Zu Jahresbeginn war bekannt geworden, dass Bundesgesundheitsminister Jens Spahn (CDU) ein Gutachten zur teilweisen oder vollständigen Aufgabe der Preisbindung und der Gewährung von Rx-Boni in Auftrag gegeben. Das schürte Ängste in der Branche. Laut BMG soll das Gutachten allerdings die Datengrundlage schaffen, um das Vor-Ort-Apothekenstärkungsgesetz (VOASG) zu retten.

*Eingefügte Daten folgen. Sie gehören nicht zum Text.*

(** * nanospline: rational curves (NURBS.h) and surfaces of revolution
      (RevolutionPatch.h)

    A shallow embedding of the two headers.  [Scalar] is read as the field of
    real numbers: every statement below is about the arithmetic the code
    writes down, evaluated exactly (no rounding).  C++ exceptions and failed
    [assert]s are explicit outcomes. *)

From Stdlib Require Import String Reals Lra Lia ZArith Bool List.
Import ListNotations.
Open Scope R_scope.

(* ================================================================== *)
(** ** Outcomes of a call (nanospline/Exceptions.h) *)

(** The two exception classes the headers throw, with their message. *)
Inductive exception : Type :=
| not_implemented_error (msg : string)
| invalid_setting_error (msg : string).

(** A call returns a value, throws, or stops on a failed assertion
    ([assert] / Eigen's size checks, debug build). *)
Inductive outcome (A : Type) : Type :=
| Ret (a : A)
| Throw (e : exception)
| AssertFail.
Arguments Ret {A} a.
Arguments Throw {A} e.
Arguments AssertFail {A}.

Definition bind {A B : Type} (m : outcome A) (k : A -> outcome B) : outcome B :=
  match m with
  | Ret a => k a
  | Throw e => Throw e
  | AssertFail => AssertFail
  end.

Notation "x <- m ;; k" := (bind m (fun x => k))
  (at level 61, m at next level, right associativity).
Notation "m ;;; k" := (bind m (fun _ => k))
  (at level 61, right associativity).

(** [assert(b)] *)
Definition assert (b : bool) : outcome unit :=
  if b then Ret tt else AssertFail.

Definition is_not_implemented {A : Type} (o : outcome A) : Prop :=
  exists msg, o = Throw (not_implemented_error msg).

Definition is_invalid_setting {A : Type} (o : outcome A) : Prop :=
  exists msg, o = Throw (invalid_setting_error msg).

Definition returns {A : Type} (o : outcome A) : Prop :=
  exists a, o = Ret a.

(** Comparisons of scalars as booleans. *)
Definition Rgtb (a b : R) : bool := if Rlt_dec b a then true else false.
Definition Rltb (a b : R) : bool := if Rlt_dec a b then true else false.
Definition Rleb (a b : R) : bool := if Rle_dec a b then true else false.
Definition Rgeb (a b : R) : bool := if Rle_dec b a then true else false.

(* ================================================================== *)
(** ** Dense vectors and matrices (the part of Eigen the curve code uses)

    A dynamic vector is a list of scalars, a matrix the list of its rows. *)

Definition Vector := list R.
Definition Matrix := list Vector.

Definition rows (M : Matrix) : nat := length M.

(** [v[i]] *)
Definition coeff (v : Vector) (i : nat) : R := nth i v 0.

(** [v.head<n>()] and [v.segment<n>(i)] *)
Definition head (n : nat) (v : Vector) : Vector := firstn n v.
Definition segment (n i : nat) (v : Vector) : Vector := firstn n (skipn i v).

(** [v * s], [v / s], [a - b] *)
Definition vscale (v : Vector) (s : R) : Vector := map (fun x => x * s) v.
Definition vdiv (v : Vector) (s : R) : Vector := map (fun x => x / s) v.
Fixpoint vsub (a b : Vector) : Vector :=
  match a, b with
  | x :: a', y :: b' => (x - y) :: vsub a' b'
  | _, _ => []
  end.

(** [M.col(j)], [M.leftCols(n)], [M.rightCols<1>()] *)
Definition col (j : nat) (M : Matrix) : Vector := map (fun r => coeff r j) M.
Definition leftCols (n : nat) (M : Matrix) : Matrix := map (head n) M.
Definition rightCols1 (M : Matrix) : Vector :=
  map (fun r => coeff r (length r - 1)) M.

(** [M.array().colwise() * w.array()] and [... / w.array()]: row [i] of [M]
    is scaled by, or divided by, [w[i]].  Eigen requires [w] to have as many
    entries as [M] has rows. *)
Fixpoint colwise_mul (M : Matrix) (w : Vector) : Matrix :=
  match M, w with
  | r :: M', wi :: w' => vscale r wi :: colwise_mul M' w'
  | _, _ => []
  end.
Fixpoint colwise_div (M : Matrix) (w : Vector) : Matrix :=
  match M, w with
  | r :: M', wi :: w' => vdiv r wi :: colwise_div M' w'
  | _, _ => []
  end.

(** Writing the blocks [leftCols<n>() = L] and [rightCols<1>() = w] of a
    fresh matrix with [n+1] columns. *)
Fixpoint hstack (L : Matrix) (w : Vector) : Matrix :=
  match L, w with
  | r :: L', wi :: w' => (r ++ [wi]) :: hstack L' w'
  | _, _ => []
  end.

(** Every row of [M] has [n] entries (the column count is part of the
    matrix type in the source). *)
Definition has_cols (n : nat) (M : Matrix) : Prop :=
  Forall (fun r => length r = n) M.

(* ================================================================== *)
(** ** NURBS.h *)

Module NURBS.

(** Modelled from the spec: the state of the homogeneous curve
    [BSpline<_Scalar, _dim+1, _degree, _generic>] (BSpline.h is not part of
    the sources): a control-point matrix and a knot vector, read and written
    through [get/set_control_points] and [get/set_knots]. *)
Record BSplineHomogeneous : Type := mkBSpline {
  get_control_points : Matrix;
  get_knots : Vector
}.

Definition set_control_points (b : BSplineHomogeneous) (M : Matrix) :=
  mkBSpline M (get_knots b).
Definition set_knots (b : BSplineHomogeneous) (k : Vector) :=
  mkBSpline (get_control_points b) k.

(** The curve object: the members inherited from [BSplineBase] and the two
    private members of [NURBS]. *)
Record NURBS : Type := mkNURBS {
  m_control_points : Matrix;
  m_knots : Vector;
  m_bspline_homogeneous : BSplineHomogeneous;
  m_weights : Vector
}.

Definition Point := Vector.

(** What the class template is instantiated with: the parameter [_dim], the
    polynomial B-spline engine (BSpline.h) and the base-class check
    (BSplineBase.h).  The last two are collaborators of this header; the
    curve code is verified for every behaviour they may have. *)
Class Instantiation : Type := {
  dim : nat;
  bspline_evaluate : BSplineHomogeneous -> R -> outcome Vector;
  bspline_evaluate_derivative : BSplineHomogeneous -> R -> outcome Vector;
  bspline_insert_knot :
    BSplineHomogeneous -> R -> Z -> BSplineHomogeneous * outcome unit;
  validate_curve : Matrix -> Vector -> outcome unit
}.

Section Curve.

Context {I : Instantiation}.

Definition validate_initialization (c : NURBS) : outcome unit :=
  validate_curve (m_control_points c) (m_knots c) ;;;
  let ctrl_pts := get_control_points (m_bspline_homogeneous c) in
  if negb (rows ctrl_pts =? rows (m_control_points c))%nat
     || negb (rows ctrl_pts =? length (m_weights c))%nat
  then Throw (invalid_setting_error "NURBS curve is not initialized.")
  else Ret tt.

Definition evaluate (c : NURBS) (t : R) : outcome Point :=
  validate_initialization c ;;;
  p <- bspline_evaluate (m_bspline_homogeneous c) t ;;
  Ret (vdiv (segment dim 0 p) (coeff p dim)).

Definition inverse_evaluate (c : NURBS) (p : Point) : outcome R :=
  Throw (not_implemented_error "Too complex, sigh").

Definition evaluate_derivative (c : NURBS) (t : R) : outcome Point :=
  validate_initialization c ;;;
  p <- bspline_evaluate (m_bspline_homogeneous c) t ;;
  d <- bspline_evaluate_derivative (m_bspline_homogeneous c) t ;;
  Ret (vdiv (vsub (head dim d)
                  (vdiv (vscale (head dim p) (coeff d dim)) (coeff p dim)))
            (coeff p dim)).

Definition evaluate_2nd_derivative (c : NURBS) (t : R) : outcome Point :=
  Throw (not_implemented_error "Too complex, sigh").

(** Mutators return the object as the call leaves it together with the
    outcome: an exception does not undo the assignments made before it. *)
Definition insert_knot (c : NURBS) (t : R) (multiplicity : Z)
  : NURBS * outcome unit :=
  match validate_initialization c with
  | Ret _ =>
      match bspline_insert_knot (m_bspline_homogeneous c) t multiplicity with
      | (h, Ret _) =>
          let ctrl_pts := get_control_points h in
          let w := col dim ctrl_pts in
          (mkNURBS (colwise_div (leftCols dim ctrl_pts) w)
                   (get_knots h) h w, Ret tt)
      | (h, Throw e) =>
          (mkNURBS (m_control_points c) (m_knots c) h (m_weights c), Throw e)
      | (h, AssertFail) =>
          (mkNURBS (m_control_points c) (m_knots c) h (m_weights c), AssertFail)
      end
  | Throw e => (c, Throw e)
  | AssertFail => (c, AssertFail)
  end.

(** [initialize]: the product [m_control_points.array().colwise() *
    m_weights.array()] and the block assignment need as many weights as
    control points; Eigen asserts it. *)
Definition initialize (c : NURBS) : NURBS * outcome unit :=
  if (rows (m_control_points c) =? length (m_weights c))%nat then
    let ctrl_pts :=
      hstack (colwise_mul (m_control_points c) (m_weights c)) (m_weights c) in
    (mkNURBS (m_control_points c) (m_knots c)
             (set_knots
                (set_control_points (m_bspline_homogeneous c) ctrl_pts)
                (m_knots c))
             (m_weights c), Ret tt)
  else (c, AssertFail).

„Wir brauchen Daten, um vor Gericht und in Brüssel zu bestehen“, erklärte ein BMG-Sprecher. Denn es herrschen berechtigte Zweifel daran, dass die EU-Kommission das geplante Rx-Boni-Verbot im GKV-Sektor absegnen wird. Das weiß man auch in der Friedrichstraße und will sich nun nach eigenen Angaben argumentatives Rüstzeug holen. „Die Bundesregierung befindet sich zur Zeit zum Gesetzentwurf in der Kabinettfassung in Abstimmungsgesprächen mit der Kommission“, so das BMG. „Das beauftragte Gutachten zur Bedeutung der Preisbindung für den Apothekenmarkt und für das gesamte Gesundheitswesen in Deutschland unterstützt die Gesetzesinitiative von Bundesminister Spahn mit empirischen Daten.“
Bereits im November hat das BMG das Iges-Institut und das Deutsche Institut für Wirtschaftsforschung (DIW) mit der Erstellung eines ökonomischen Gutachtens zum Apothekenmarkt beauftragt, wie das Bundesgesundheitsministerium Anfang Januar auf Nachfrage bestätigte. „Das Gutachten befasst sich mit den möglichen Auswirkungen einer partiellen oder vollständigen Aufgabe der Preisbindung beziehungsweise der Gewährung von Boni bei verschreibungspflichtigen Arzneimitteln“, so ein BMG-Sprecher. Mit der Fertigstellung des Gutachtens rechnet das BMG bis Mitte des Jahres.